— Task instructions —
Give back every entry in full, exactly as it reads.

Records from a dataset:
- - -
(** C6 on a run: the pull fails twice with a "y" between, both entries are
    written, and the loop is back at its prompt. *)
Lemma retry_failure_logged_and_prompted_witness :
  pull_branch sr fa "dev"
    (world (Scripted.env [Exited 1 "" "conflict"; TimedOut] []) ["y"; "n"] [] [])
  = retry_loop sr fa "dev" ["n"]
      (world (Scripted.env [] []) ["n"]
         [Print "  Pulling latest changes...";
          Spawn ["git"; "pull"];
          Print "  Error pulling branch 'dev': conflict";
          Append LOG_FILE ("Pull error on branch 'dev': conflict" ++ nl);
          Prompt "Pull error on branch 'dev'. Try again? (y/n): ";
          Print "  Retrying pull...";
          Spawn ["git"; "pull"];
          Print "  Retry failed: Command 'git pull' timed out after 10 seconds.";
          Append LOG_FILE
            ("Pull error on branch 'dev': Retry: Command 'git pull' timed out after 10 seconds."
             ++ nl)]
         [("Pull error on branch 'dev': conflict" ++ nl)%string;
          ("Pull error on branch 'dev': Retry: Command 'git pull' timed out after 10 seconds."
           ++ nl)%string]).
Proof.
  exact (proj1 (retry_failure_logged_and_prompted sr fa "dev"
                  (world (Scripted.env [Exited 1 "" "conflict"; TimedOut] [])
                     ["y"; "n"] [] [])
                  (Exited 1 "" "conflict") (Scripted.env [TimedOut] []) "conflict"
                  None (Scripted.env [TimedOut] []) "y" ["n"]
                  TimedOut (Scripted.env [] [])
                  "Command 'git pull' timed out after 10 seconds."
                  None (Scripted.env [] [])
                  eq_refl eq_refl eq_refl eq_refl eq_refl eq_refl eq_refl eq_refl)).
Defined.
- - -
— Your response —
(** C6 on a run: the pull fails twice with a "y" between, both entries are
    written, and the loop is back at its prompt. *)
Lemma retry_failure_logged_and_prompted_witness :
  pull_branch sr fa "dev"
    (world (Scripted.env [Exited 1 "" "conflict"; TimedOut] []) ["y"; "n"] [] [])
  = retry_loop sr fa "dev" ["n"]
      (world (Scripted.env [] []) ["n"]
         [Print "  Pulling latest changes...";
          Spawn ["git"; "pull"];
          Print "  Error pulling branch 'dev': conflict";
          Append LOG_FILE ("Pull error on branch 'dev': conflict" ++ nl);
          Prompt "Pull error on branch 'dev'. Try again? (y/n): ";
          Print "  Retrying pull...";
          Spawn ["git"; "pull"];
          Print "  Retry failed: Command 'git pull' timed out after 10 seconds.";
          Append LOG_FILE
            ("Pull error on branch 'dev': Retry: Command 'git pull' timed out after 10 seconds."
             ++ nl)]
         [("Pull error on branch 'dev': conflict" ++ nl)%string;
          ("Pull error on branch 'dev': Retry: Command 'git pull' timed out after 10 seconds."
           ++ nl)%string]).
Proof.
  exact (proj1 (retry_failure_logged_and_prompted sr fa "dev"
                  (world (Scripted.env [Exited 1 "" "conflict"; TimedOut] [])
                     ["y"; "n"] [] [])
                  (Exited 1 "" "conflict") (Scripted.env [TimedOut] []) "conflict"
                  None (Scripted.env [TimedOut] []) "y" ["n"]
                  TimedOut (Scripted.env [] [])
                  "Command 'git pull' timed out after 10 seconds."
                  None (Scripted.env [] [])
                  eq_refl eq_refl eq_refl eq_refl eq_refl eq_refl eq_refl eq_refl)).
Defined.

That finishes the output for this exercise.